My responsibility is to help you understand your experiences, behaviors, emotions, thoughts, bodily sensations, dreams, and imaginations, big and small, as best I can. Your responsibility is to share as much as possible about what you think, feel, sense, and fantasize, including content about me. Many years ago, one of my mentors told me that as therapists, we are like a lightning rod next to the house. We draw the patient's lightning (unprocessed emotions, feelings, etc.) to us, so we understand the patient's experience through the empathetic process. The 20th-century psychoanalyst Wilfred Bion cited the concept of "negative capability" and proposed that the more the therapist can tolerate the emotions, conflicts, ambiguities, and unknowns in the treatment process, rather than judging or prematurely concluding about the patient, the more they can help the patient develop self-awareness and emotional modulation capacity. My mentor and Bion both emphasize the importance of the therapist's inner openness, acceptance, and non-judgment of the patient and the humble attitude of "I don't know" to the success of psychotherapy. I invite you to enter such an open space. Sometimes, you may feel it's safer to close your heart and not share specific experiences, thoughts, or feelings due to shame, insecurity, or self-criticism. Still, we will lose the opportunity to access and understand your inner world.
Those who have not explored every corner of their psychology cannot help others explore the unknown corners of their psychologies —the same mentor said this to me years ago, and it rings increasingly true as time goes by. The therapeutic relationship is a professional relationship with boundaries that is also very intimate.
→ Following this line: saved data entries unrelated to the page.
Definition selectNumber (algo : AddressSelectAlgorithm) (indices : list Z) (rnd : nat) : go Z :=
  match algo with
  | Sequential => index_at indices 0
  | Randomized => n ← rand_Intn rnd (length indices); index_at indices n
  end.

(** The body of [for i := pool.Start; i <= pool.End; i++] in
    [freeIndices], from counter [i] on, for at most [fuel] tests of the
    condition; the counter is a [uint32] and wraps.  [None]: the loop
    has not been left yet. *)
Fixpoint freeIndices_loop (fuel : nat) (pool : Pool) (i : Z) (result : list Z)
  : option (list Z) :=
  match fuel with
  | O => None
  | S fuel =>
      if bool_decide (i ≤ End_ pool) then
        let result := if bool_decide (Leases pool !! i = None) then result ++ [i] else result in
        freeIndices_loop fuel pool (uint32 (i + 1)) result
      else Some result
  end.

(** The free indices of [[Start, End]], in increasing order: what the
    loop of [freeIndices] has collected when it is left. *)
Definition free_in_range (pool : Pool) : list Z :=
  filter (λ i, Leases pool !! i = None)
         (seqZ (Start pool) (End_ pool - Start pool + 1)).

(** [freeIndices].  The condition [i <= pool.End] can fail only for
    [End < 2^32 - 1]; at [End = 2^32 - 1] it holds of every [uint32], the
    counter wraps to 0 and the call does not return
    ([freeIndices_loop_exits], [freeIndices_loop_never_exits]). *)
Definition Pool_freeIndices (pool : Pool) : go (list Z) :=
  if bool_decide (End_ pool < 2 ^ 32 - 1) then Ret (free_in_range pool) else Loops.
When you agree to enter into a therapeutic relationship with me, you make available the sensitive pulse of your psychological life to me for me to perceive, connect with, and interact with. My intuition, capacity to understand, what I say, how I say it, and when I say it may all profoundly impact you. Because I know how high the stakes are, I am committed to exploring and working through my emotional reactions and psychological patterns through long-term personal psychoanalysis three times a week, supervision once a week, and Zen meditation practice, reflecting on the choices I make in sessions, and taking good care of myself so that when you sit in front of me, I do my best to be present for you.